¤ France, Paris ¤
Dans une chambre d´hôtel du VIII arrondissement Parisien, 8 personnes dont deux d´origine colombienne, s´adonnent à une prière.
Il est tôt dans la matinée. On retrouve ces 8 jeunes gens, quelques temps plus tard dans l´ aéroport international d´Orly. Ils s´apprêtent à embarquer sur le vol 12 reliant Paris à Amman, capitale de la Jordannie.
Personne, ni à l´embarquement ni dans les salles d´attente, ne montre le moindre signe de fébrilité. Avec eux 80 passagers et quelques membres d´équipages qui s´apprêtent à faire un vol de tout repos.
Les 8 jeunes hommes s´installent dans des fauteuils de différentes rangées, deux sont en classe affaire à l´avant de l´appareil. Le Boeing 767, piloté par le commandant Jean-pierre Bajard , décolle, comme prévu, à 9 h 59. Parmis les 80 passagers, un journaliste du Figaro, des dizaines de retraités et les traditionnels businessmen.
Beaucoups de sièges restent vide, la déstination n´attire pas grand monde. L´avion suit sa route normalement pendant environ cinq heures.
Mais une dizaine de minutes après avoir longué Chypre le Boeing oblique brutalement; les terroristes sont passés à l´action.
Munis de cutters et de rasoirs bricolés, cachés dans leurs trousses de toilette, ils commencent par égorger une hôtesse pour contraindre les pilotes à ouvrir la porte du cockpit.
A 14h30, heure française, les pilotes ne répondent pas à une instruction de la tour de contrôle de monter à 31 000 pieds. Le transpondeur, qui permet de situer l´appareil sur les écrans radar, est débranché. Preuve de la préparation technique des pirates de l´air.

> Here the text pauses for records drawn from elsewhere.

(* ===== verification/ClientRun.v ===== *)
(** * A client from start to report (iht/role_client.h, [populate] of iht/iht_ds.h and iht/rpc.h)

    [Client::Run] has the table populated with random keys, drives the generated operations
    over it and returns the driver's report. The draws of the random number generators are
    sequences; the barriers, the sleeps and printing only delay. *)
From Stdlib Require Import Floats.SpecFloat.
From S2P Require Import Prelude Status Double MetricJson SummaryStats RemotePtr IhtRdma IhtSpec IhtExample IhtLocal IhtTable WorkloadDriver Experiment Report.
#[local] Open Scope Z_scope.

(** ** Population *)
Section populate.
Context {T : Type} (exec : @op Z → Z → T → result (T * option Z)) (value : Z → Z).

(** [int k = (dist(gen) * key_range) + key_lb], in [double]. *)
Definition random_key (d : double) (key_range key_lb : Z) : result Z :=
  to_int (d * of_int key_range + of_int key_lb)%D.

Fixpoint populate_loop (n : nat) (draws : nat → double) (i : nat) (key_range key_lb : Z) (t : T) : result T :=
  match n with
  | O => Done t
  | S n =>
      k ← random_key (draws i) key_range key_lb;
      '(t, _) ← exec (Insert (value k)) k t;
      populate_loop n draws (S i) key_range key_lb t
  end.

(** [populate(op_count, key_lb, key_ub, value)] of the one-sided table *)
Definition populate (draws : nat → double) (op_count key_lb key_ub : Z) (t : T) : result T :=
  key_range ← int_op (key_ub - key_lb);
  populate_loop (Z.to_nat op_count) draws 0 key_range key_lb t.

(** and of the partitioned one, whose inserts are remote calls. *)
Definition TwoSidedIHT_populate : (nat → double) → Z → Z → Z → T → result T := populate.
End populate.

(** ** [Client::Run] *)
Section run.
Context {T : Type} (exec : @op Z → Z → T → result (T * option Z)) (send_ok recv_ok : bool).
(** [MapAPI::prepare(op_count, key_lb, key_ub)] *)
Context (prepare : Z → Z → Z → T → result T).

(** How many keys one client inserts: the fraction of the key range, cut off. *)
Definition population (p : BenchmarkParams) (frac : double) : result Z :=
  key_range ← int_op (key_ub p - key_lb p);
  to_int (of_int key_range * frac)%D.

(** Up to the end of the driver's run, whose status is dropped. *)
Definition drive (tsc seconds : nat → Z) (ns : Z → Z) (fuel : nat) (p : BenchmarkParams)
    (draws : nat → Z * Z) (now : Z) (frac : double) (client : Client T)
    : result (@WorkloadDriver (Client T) IHT_Op nat) :=
  op_count ← population p frac;
  t ← prepare op_count (key_lb p) (key_ub p) (cl_map client);
  '(_, driver) ← Run tsc seconds ns (op_generator draws p) Start (Apply exec) (Stop send_ok recv_ok) fuel 10
      (WorkloadDriver_new (mkClient (cl_count client) t) (workload_stream p now));
  Done driver.

(** The result is always [Ok]. *)
Definition Client_Run (tsc seconds : nat → Z) (ns : Z → Z) (fuel : nat) (p : BenchmarkParams)
    (draws : nat → Z * Z) (now : Z) (frac : double) (client : Client T) : result (StatusVal WorkloadDriverResult) :=
  driver ← drive tsc seconds ns fuel p draws now frac client;
  r ← driver_ToMetrics ns fuel driver;
  Done (mkStatusVal StatusOk (Some r)).
End run.

(** ** What it does *)
Section proofs.
Context {T : Type} (exec : @op Z → Z → T → result (T * option Z)).
Context (abs : T → gmap Z Z → Prop) (room : @op Z → Z → gmap Z Z → Prop).
Context `{!TableLaws exec abs room}.

(** The calls of a population with the keys [ks], every value its key. *)
Definition inserts (ks : list Z) : list (@op Z * Z) := (λ k, (Insert k, k)) <$> ks.
Definition after (calls : list (@op Z * Z)) (M : gmap Z Z) : gmap Z Z :=
  foldl (λ M c, (spec_op c.1 c.2 M).1) M calls.

Lemma populate_loop_spec ks draws i key_range lb t M :
  (∀ j k, ks !! j = Some k → random_key (draws (i + j)%nat) key_range lb = Done k) →
  abs t M → table_rooms room M (inserts ks) →
  ∃ t', populate_loop exec (λ k, k) (length ks) draws i key_range lb t = Done t' ∧ abs t' (after (inserts ks) M).
Proof.
  revert i t M. induction ks as [|k ks IH]; intros i t M Hk Habs Hr; [by exists t|].
  destruct Hr as [Hroom Hr]. cbn [length populate_loop].
  pose proof (Hk 0%nat k eq_refl) as Hk0. rewrite Nat.add_0_r in Hk0. rewrite Hk0, bind_done.
  destruct (exec_spec _ _ _ _ Habs Hroom) as (t1 & -> & Habs1). rewrite bind_done.
  apply (IH (S i) t1 _); [|done|done]. intros j x Hj. rewrite Nat.add_succ_comm. by apply Hk.
Qed.

Lemma inserts_self_valued ks M : self_valued M → self_valued (after (inserts ks) M).
Proof.
  revert M. induction ks as [|k ks IH]; intros M HM; [done|].
  apply IH, self_valued_step; [done|]. by intros v [= <-].
Qed.

(** What a run needs of the parameters, of the random draws and of the table: a fixed number
    of operations, draws that lead to the keys [ks], and room for every insert of the
    population and of the run. *)
Record run_fits (p : BenchmarkParams) (fuel : nat) (frac : double) (kdraws : nat → double)
    (draws : nat → Z * Z) (ks : list Z) (M0 : gmap Z Z) : Prop := {
  rf_fixed : unlimited_stream p = false;
  rf_count : 0 ≤ op_count p < INT_MAX;
  rf_fuel : (Z.to_nat (op_count p) < fuel)%nat;
  rf_population : population p frac = Done (Z.of_nat (length ks));
  rf_keys : ∀ j k, ks !! j = Some k → random_key (kdraws j) (key_ub p - key_lb p) (key_lb p) = Done k;
  rf_inserts : table_rooms room M0 (inserts ks);
  rf_calls : table_rooms room (after (inserts ks) M0)
               (calls_of (generated (op_generator draws p) (Z.to_nat (op_count p)) O)) }.

(** The table after the population and the operations. *)
Definition run_map (p : BenchmarkParams) (draws : nat → Z * Z) (ks : list Z) (M0 : gmap Z Z) : gmap Z Z :=
  after (calls_of (generated (op_generator draws p) (Z.to_nat (op_count p)) O)) (after (inserts ks) M0).

Lemma drive_spec tsc seconds ns fuel p draws now frac (kdraws : nat → double) ks t0 M0 :
  run_fits p fuel frac kdraws draws ks M0 → abs t0 M0 → self_valued M0 →
  ∃ d', drive exec true true (populate exec (λ k, k) kdraws) tsc seconds ns fuel p draws now frac (mkClient 0 t0)
      = Done d' ∧
    abs (cl_map (client_ d')) (run_map p draws ks M0) ∧ counter_ (ops_ d') = op_count p.
Proof.
  intros [Hun Hn Hf Hpop Hk Hr Hr2] Habs HM. unfold drive. rewrite Hpop, bind_done.
  assert (∃ t1, populate exec (λ k, k) kdraws (Z.of_nat (length ks)) (key_lb p) (key_ub p) t0 = Done t1 ∧
    abs t1 (after (inserts ks) M0)) as (t1 & E1 & Habs1).
  { unfold populate. unfold population in Hpop. apply bind_done_inv in Hpop as (range & Hrange & _).
    apply int_op_done in Hrange as Hrange'. destruct Hrange' as [-> _]. rewrite Hrange, bind_done, Nat2Z.id.
    by apply populate_loop_spec. }
  cbn [cl_map cl_count]. rewrite E1, bind_done.
  destruct (experiment_runs exec true true abs room tsc seconds ns fuel 10 p draws now t1 (after (inserts ks) M0))
    as (d' & HR & Hc & _ & Ht); [done..|by apply inserts_self_valued|done|].
  exists d'. rewrite HR, bind_done. split; [done|]. split; [exact Ht|].
  destruct (Run_counter _ _ _ _ _ _ _ _ _ _ _ _ "total_ops" HR) as [_ Hu]; [split; [done|unfold is_u; cbn; lia]|].
  unfold u64 in Hc. by rewrite Z.mod_small in Hc.
Qed.

(** C26: a client from start to report, over any table that behaves as a finite map while it has
    room. [Client::Run] inserts the random keys of its share of the population, applies
    exactly [op_count] generated operations, in order, without a failed assertion, and leaves
    the table as these calls leave the map; and when the measured samples are numbers it
    returns [Ok] with a report whose records have the types of their tags and whose counter
    is [op_count]. *)
Theorem client_run_reports tsc seconds ns fuel p draws now frac (kdraws : nat → double) ks t0 M0 :
  run_fits p fuel frac kdraws draws ks M0 → abs t0 M0 → self_valued M0 → (1000 ≤ fuel)%nat →
  ∃ d', drive exec true true (populate exec (λ k, k) kdraws) tsc seconds ns fuel p draws now frac (mkClient 0 t0)
      = Done d' ∧
    abs (cl_map (client_ d')) (run_map p draws ks M0) ∧
    (Forall num (qps_samples d') → Forall num (lat_samples d') →
     Z.of_nat (length (qps_samples d')) < 2 ^ 63 → Z.of_nat (length (lat_samples d')) < 2 ^ 63 →
     ∃ r, Client_Run exec true true (populate exec (λ k, k) kdraws) tsc seconds ns fuel p draws now frac (mkClient 0 t0)
         = Done (mkStatusVal StatusOk (Some r)) ∧
       result_ok (λ _, True) r ∧ try_get_counter (ops r) = Done (Some (mkCounterMetric (op_count p)))).
Proof.
  intros Hfit Habs HM Hfuel.
  destruct (drive_spec tsc seconds ns fuel p draws now frac kdraws ks t0 M0 Hfit Habs HM) as (d' & Hd & Ht & Hc).
  exists d'. split; [exact Hd|]. split; [exact Ht|]. intros Hq Hl Hql Hll.
  pose proof (rf_count _ _ _ _ _ _ _ Hfit) as Hn.
  destruct (driver_result ns (λ _, True) fuel d') as (r & Hr & (Eops & _) & Hok);
    [done..|rewrite Hc; unfold is_u, INT_MAX in *; lia|by repeat constructor|].
  exists r. rewrite Hc in Eops. unfold Client_Run. rewrite Hd, bind_done, Hr, Eops. done.
Qed.
End proofs.

(** ** A client of the one-sided table *)
Definition ex_params : BenchmarkParams := mkParams 0 10 false 12 22 1 1 30 30 40 30 0 40 2.
Definition ex_kdraws (i : nat) : double := lit (Z.of_nat i * 25 + 5) 2.
Definition ex_keys : list Z := [2; 12; 22; 32].

(** The root of the table that [InitAsFirst] makes on an empty pool. *)
Definition iht_root : remote_ptr := (InitAsFirst 4 next_block (∅ : gmap remote_ptr (@obj Z Z))).1.
Definition iht_empty : gmap remote_ptr (@obj Z Z) * IhtRdma.caches :=
  ((InitAsFirst 4 next_block ∅).2, mkCaches [replicate 1 None; replicate 4 None; replicate 32 None]).
Definition iht_exec := RdmaIHT_exec (λ x : Z, u64 x) 2 4 2 0 next_block (raw_zz 2) iht_root 41.

Lemma ex_fits :
  run_fits (room (λ x : Z, u64 x) 2 4) ex_params 1000 (lit 1 1) ex_kdraws small_draws ex_keys ∅.
Proof.
  split.
  - reflexivity.
  - unfold INT_MAX. cbn. lia.
  - cbn. lia.
  - vm_compute. reflexivity.
  - intros [|[|[|[|j]]]] k; cbn; [intros [= <-]; vm_compute; reflexivity..|done].
  - vm_compute. repeat split; intros; lia.
  - vm_compute. repeat split; intros; lia.
Qed.

(** The clock advances 20 ms between readings, so that every operation is sampled. *)
Definition ex_tsc (i : nat) : Z := Z.of_nat i * 20000000.
Definition ex_drive :=
  drive iht_exec true true (populate iht_exec (λ k, k) ex_kdraws) ex_tsc Z.of_nat (λ x, x) 1000 ex_params small_draws 0
    (lit 1 1) (mkClient 0 iht_empty).

#[local] Instance num_dec x : Decision (num x).
Proof. unfold num. apply _. Defined.

Definition samples_fine (d : @WorkloadDriver (Client (gmap remote_ptr (@obj Z Z) * IhtRdma.caches)) IHT_Op nat) : bool :=
  bool_decide (Forall num (qps_samples d)) && bool_decide (Forall num (lat_samples d)) &&
  (length (qps_samples d) =? 12)%nat && (length (lat_samples d) =? 12)%nat.

Lemma ex_samples_fine : match ex_drive with Done d => samples_fine d | Fault _ => false end = true.
Proof. vm_compute. reflexivity. Qed.

Lemma ex_samples d : ex_drive = Done d →
  Forall num (qps_samples d) ∧ Forall num (lat_samples d) ∧
  length (qps_samples d) = 12%nat ∧ length (lat_samples d) = 12%nat.
Proof.
  intros Hd. pose proof ex_samples_fine as Hs. rewrite Hd in Hs. unfold samples_fine in Hs.
  rewrite !andb_true_iff, !bool_decide_eq_true, !Nat.eqb_eq in Hs. tauto.
Qed.

#[export] Instance iht_laws : TableLaws iht_exec (RdmaIHT_abs (λ x : Z, u64 x) 2 4 iht_root) (room (λ x : Z, u64 x) 2 4).
Proof. exact (RdmaIHT_laws (λ x : Z, u64 x) 2 4 2 0 next_block (raw_zz 2) iht_root 41 (le_n 2) (le_n 41)). Qed.

Lemma iht_empty_abs : RdmaIHT_abs (λ x : Z, u64 x) 2 4 iht_root iht_empty ∅.
Proof. apply RdmaIHT_abs_new; reflexivity. Qed.

Lemma client_run_reports_witness :
  ∃ r, Client_Run iht_exec true true (populate iht_exec (λ k, k) ex_kdraws) ex_tsc Z.of_nat (λ x, x) 1000 ex_params
      small_draws 0 (lit 1 1) (mkClient 0 iht_empty) = Done (mkStatusVal StatusOk (Some r)) ∧
    try_get_counter (ops r) = Done (Some (mkCounterMetric 12)).
Proof.
  destruct (client_run_reports iht_exec (RdmaIHT_abs (λ x : Z, u64 x) 2 4 iht_root) (room (λ x : Z, u64 x) 2 4)
    ex_tsc Z.of_nat (λ x, x) 1000 ex_params small_draws 0 (lit 1 1) ex_kdraws ex_keys iht_empty ∅
    ex_fits iht_empty_abs (map_Forall_empty _) ltac:(lia)) as (d & Hd & _ & Hr).
  destruct (ex_samples d Hd) as (Hq & Hl & Hql & Hll).
  destruct (Hr Hq Hl) as (r & HR & _ & Hget); [rewrite Hql; lia|rewrite Hll; lia|].
  exists r. split; [exact HR|exact Hget].
Defined.
(** * Loan application processor: a shallow embedding of [app.py]

    The development follows the Python module function by function:
    [extract_document_data], [combine_extracted_data], [analyze_risk],
    [save_to_mongodb], [render_results_ui], [generate_download_report], the
    upload section and the button handler of [main].

    - Python values are the inductive [pyval]; dictionaries are finite maps
      with string keys, floats are IEEE binary64 primitive floats, integers
      are unbounded.
    - Exceptions are values of type [exn]; a computation that may raise
      returns a [result].
    - Code that talks to the outside (HTTP services, MongoDB, the clock,
      the Streamlit session) runs in the monad [M], which threads a
      [World] and keeps it when an exception is raised, as Python does.
    - The outside itself (what the services answer, what time it is, the
      library routines [strptime], [json.loads], [b64encode]) is a record
      [Env]; every theorem quantifies over it. *)

From Stdlib Require Import ZArith String Ascii List Bool Lia.
From Stdlib Require Import Floats.PrimFloat.
From Stdlib Require Floats.SpecFloat Floats.FloatOps Floats.FloatAxioms.
From stdpp Require Import gmap strings list fin_maps.

Local Open Scope string_scope.
Local Open Scope list_scope.
Local Open Scope Z_scope.

(** Decimal literals such as [0.02] denote the nearest double, as in
    Python. *)
Set Warnings "-inexact-float".

(** ** Python values *)

(** A [datetime] value; only the calendar fields are read by the program. *)
Record datetime := Datetime { year : Z; month : Z; day : Z }.

#[warnings="-register-all"]
Inductive pyval :=
| PyNone
| PyBool (b : bool)
| PyInt (z : Z)
| PyFloat (f : float)
| PyStr (s : string)
| PyList (l : list pyval)
| PyDict (d : gmap string pyval)
| PyDatetime (t : datetime).
(* ===== verification/Mem.v ===== *)
(** * Byte-addressed memory

    The memory the kernel's C code reads and writes: a finite map from
    addresses to bytes, with little-endian loads and stores of wider
    integers, as RISC-V does them.  Pointers are addresses ([Z]); the null
    pointer is [0].  The components use these accesses for physical memory
    and, with addresses from [0], for the data of a disk block. *)

From S2P Require Import Prelude.

(** A missing cell reads as zero; every cell holds eight bits. *)
Definition ld8 (m : gmap Z Z) (a : Z) : Z := default 0 (m !! a) mod 256.
Definition st8 (m : gmap Z Z) (a v : Z) : gmap Z Z := <[a := v mod 256]> m.

Fixpoint ldle (n : nat) (m : gmap Z Z) (a : Z) : Z :=
  match n with
  | O => 0
  | S n' => ld8 m a + 256 * ldle n' m (a + 1)
  end.

Fixpoint stle (n : nat) (m : gmap Z Z) (a v : Z) : gmap Z Z :=
  match n with
  | O => m
  | S n' => stle n' (st8 m a v) (a + 1) (v / 256)
  end.

Definition ld16 := ldle 2.
Definition st16 := stle 2.
Definition ld32 := ldle 4.
Definition st32 := stle 4.
Definition ld64 := ldle 8.
Definition st64 := stle 8.

(** Two memories agree on the addresses that satisfy [P]. *)
Definition mem_eq_on (P : Z → Prop) (m m' : gmap Z Z) : Prop :=
  ∀ a, P a → ld8 m' a = ld8 m a.

(** The addresses [p, p + n). *)
Definition span (p n a : Z) : Prop := p ≤ a < p + n.
#[global] Instance span_dec p n a : Decision (span p n a).
Proof. rw /span. apply _. Defined.

#[global] Instance mem_eq_on_equiv P : Equivalence (mem_eq_on P).
Proof.
  split.
  - by intros m a.
  - intros m m' H a Ha. by rw H.
  - intros m1 m2 m3 H12 H23 a Ha. by rw (H23 a Ha) (H12 a Ha).
Qed.

Lemma mem_eq_on_weaken (P Q : Z → Prop) m m' :
  mem_eq_on P m m' → (∀ a, Q a → P a) → mem_eq_on Q m m'.
Proof. intros H HQ a Ha. by apply H, HQ. Qed.

Lemma ld8_bound m a : 0 ≤ ld8 m a < 256.
Proof. apply Z.mod_pos_bound. lia. Qed.

Lemma ld8_st8 m a v b :
  ld8 (st8 m a v) b = if decide (b = a) then v mod 256 else ld8 m b.
Proof.
  rw /ld8 /st8. case_decide as Hb.
  - subst. rw lookup_insert_eq /=. apply Z.mod_mod. lia.
  - by rw lookup_insert_ne.
Qed.

(** A byte that was never written is zero. *)
Lemma ld8_None m a : m !! a = None → ld8 m a = 0.
Proof. by rw /ld8 => ->. Qed.

Lemma ldle_bound n m a : 0 ≤ ldle n m a < 256 ^ Z.of_nat n.
Proof.
  revert a. induction n as [|n IH]; intros a; simpl ldle.
  - simpl. lia.
  - rw Nat2Z.inj_succ. rewrite -> Z.pow_succ_r by lia.
    pose proof (IH (a + 1)). pose proof (ld8_bound m a). lia.
Qed.

Lemma ld8_stle n m a v b :
  ld8 (stle n m a v) b =
    if decide (span a (Z.of_nat n) b) then (v / 256 ^ (b - a)) mod 256 else ld8 m b.
Proof.
  revert m a v. induction n as [|n IH]; intros m a v; simpl stle.
  - case_decide as H; [unfold span in H; lia|done].
  - rw IH ld8_st8.
    destruct (decide (b = a)) as [->|Hne].
    + rewrite -> decide_False by (unfold span; lia).
      rewrite -> decide_True by (unfold span; lia).
      by rw Z.sub_diag Z.div_1_r.
    + destruct (decide (span (a + 1) (Z.of_nat n) b)) as [Hs|Hs]; unfold span in Hs.
      * rewrite -> decide_True by (unfold span; lia).
        rewrite -> Z.div_div by (try apply Z.pow_pos_nonneg; lia).
        replace (b - a) with (Z.succ (b - (a + 1))) by lia.
        by rewrite -> Z.pow_succ_r by lia.
      * rewrite -> decide_False by (unfold span; lia); done.
Qed.

Lemma ldle_ext n m m' a :
  mem_eq_on (span a (Z.of_nat n)) m m' → ldle n m' a = ldle n m a.
Proof.
  revert a. induction n as [|n IH]; intros a H; simpl; [done|].
  rewrite -> (H a) by (unfold span; lia).
  rewrite -> IH; [done|].
  eapply mem_eq_on_weaken; [exact H|]. unfold span. lia.
Qed.

Lemma ldle_of_bytes n m a v :
  (∀ b, span a (Z.of_nat n) b → ld8 m b = (v / 256 ^ (b - a)) mod 256) →
  ldle n m a = v mod 256 ^ Z.of_nat n.
Proof.
  revert a v. induction n as [|n IH]; intros a v H; simpl ldle.
  - by rw Z.mod_1_r.
  - rewrite -> (H a) by (unfold span; lia). rw Z.sub_diag Z.pow_0_r Z.div_1_r.
    rewrite -> (IH (a + 1) (v / 256)); cycle 1.
    + intros b Hb. rewrite -> H by (unfold span in *; lia).
      unfold span in Hb.
      rewrite -> Z.div_div by (try apply Z.pow_pos_nonneg; lia).
      do 2 f_equal. replace (b - a) with (Z.succ (b - (a + 1))) by lia.
      by rewrite -> Z.pow_succ_r by lia.
    + rw Nat2Z.inj_succ. rewrite -> Z.pow_succ_r by lia.
      rewrite -> Z.rem_mul_r by (try apply Z.pow_pos_nonneg; lia). lia.
Qed.

Lemma ldle_stle n m a v : ldle n (stle n m a v) a = v mod 256 ^ Z.of_nat n.
Proof.
  apply ldle_of_bytes. intros b Hb. by rw ld8_stle decide_True.
Qed.

Lemma mem_eq_on_stle n m a v (P : Z → Prop) :
  (∀ b, P b → ¬ span a (Z.of_nat n) b) → mem_eq_on P m (stle n m a v).
Proof. intros HP b Hb. rw ld8_stle. rewrite -> decide_False by (by apply HP). done. Qed.

Lemma ldle_stle_ne k n m a b v :
  b + Z.of_nat k ≤ a ∨ a + Z.of_nat n ≤ b → ldle k (stle n m a v) b = ldle k m b.
Proof.
  intros H. apply ldle_ext, mem_eq_on_stle. unfold span. lia.
Qed.

(** ** The widths the kernel uses *)

Lemma ld64_bound m a : 0 ≤ ld64 m a < 2 ^ 64.
Proof. apply (ldle_bound 8). Qed.
Lemma ld32_bound m a : 0 ≤ ld32 m a < 2 ^ 32.
Proof. apply (ldle_bound 4). Qed.

Lemma ld64_st64 m a v : ld64 (st64 m a v) a = u64 v.
Proof. apply (ldle_stle 8). Qed.
Lemma ld32_st32 m a v : ld32 (st32 m a v) a = u32 v.
Proof. apply (ldle_stle 4). Qed.

Lemma ld64_st64_ne m a b v : b + 8 ≤ a ∨ a + 8 ≤ b → ld64 (st64 m a v) b = ld64 m b.
Proof. apply (ldle_stle_ne 8 8). Qed.

Lemma ld64_ext m m' a : mem_eq_on (span a 8) m m' → ld64 m' a = ld64 m a.
Proof. apply (ldle_ext 8). Qed.

Lemma mem_eq_on_st64 m a v (P : Z → Prop) :
  (∀ b, P b → ¬ span a 8 b) → mem_eq_on P m (st64 m a v).
Proof. apply (mem_eq_on_stle 8). Qed.

Lemma ld64_zeros m a : (∀ b, span a 8 b → ld8 m b = 0) → ld64 m a = 0.
Proof.
  intros H. rw /ld64. rewrite -> (ldle_of_bytes 8 m a 0); [done|].
  intros b Hb. by rewrite -> H.
Qed.

(** Outside this file a byte is only known through the lemmas above. *)
#[global] Opaque ld8 st8.
Lemma mutual_exclusion_witness :
  (owns (harts taken_conf 1) KMEM → 1 = 0) ∧ locked (locks (ms taken_conf) KMEM) = true ∧
  (holding 0 KMEM (ms taken_conf) = true ↔ KMEM ∈ holds (harts taken_conf 0)) ∧
  intr (cpus (ms taken_conf) 0) = false.
Proof.
  apply (mutual_exclusion taken_conf 0 1 KMEM taken_reachable). right. by left.
Defined.
End Smp.

(** ** The locks the running hart holds

    The state of a sequential component model carries this set. *)

Class HasLocks (S : Type) := {
  held : S → gset lockid;
  set_held : gset lockid → S → S;
  held_set h s : held (set_held h s) = h;
  set_held_held s : set_held (held s) s = s;
  set_held_set h h' s : set_held h (set_held h' s) = set_held h s;
}.

Section tracker.
Context {S : Type} `{!HasLocks S}.

Definition acquire (l : lockid) : M S unit := λ s,
  if decide (l ∈ held s) then Panic "acquire" else Ret (tt, set_held ({[l]} ∪ held s) s).

Definition release (l : lockid) : M S unit := λ s,
  if decide (l ∈ held s) then Ret (tt, set_held (held s ∖ {[l]}) s) else Panic "release".

Lemma acquire_eq l s : l ∉ held s → acquire l s = Ret (tt, set_held ({[l]} ∪ held s) s).
Proof. intros H. rewrite /acquire decide_False //. Qed.

Lemma release_eq l s : l ∈ held s → release l s = Ret (tt, set_held (held s ∖ {[l]}) s).
Proof. intros H. rewrite /release decide_True //. Qed.

Lemma wp_acquire l Q s :
  l ∉ held s → Q tt (set_held ({[l]} ∪ held s) s) → wp (acquire l) Q s.
Proof. intros Hl HQ. rewrite /wp acquire_eq //. Qed.

Lemma wp_release l Q s :
  l ∈ held s → Q tt (set_held (held s ∖ {[l]}) s) → wp (release l) Q s.
Proof. intros Hl HQ. rewrite /wp release_eq //. Qed.

(** Taking and giving back a lock around a change of the rest of the state
    leaves that change. *)
Lemma held_restore l (h : gset lockid) : l ∉ h → ({[l]} ∪ h) ∖ {[l]} = h.
Proof. set_solver. Qed.
End tracker.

Cepandant part inattention le micro reste ouvert plusieurs minutes, laissant filtrer la voix de l´un des terroristes criant avec un fort accent sud-américain : << Ne faites pas les idiots et on ne vous fera auncuns mal.
Le premier qui bouge je l´égorge! >>.
Dans la cabine passagers, une hôtesse parvient à tromper la vigilance des pirates de l´air et passe un coup de fil cellulaire au centre des opérations, prévenant qu´un détournement vient d´avoir lieu. Elle a le temps de décrire trois pirates de l´air au physique athlétique, le front ceint d´un bandeau rouge où figure au centre le symbole Raëlien, un d´eux brandit une boîte censée contenir une bombe, un autre s´occupe de détruire tout les téléphones mobile.
Ils portent peut-etre tous des couteaux. Les passagers ont été regroupés, assis par terre, à l´arrière. Plusieurs passagers ont été égorgés et les cadavres des deux pilotes sont mis en évidence sur deux fauteils.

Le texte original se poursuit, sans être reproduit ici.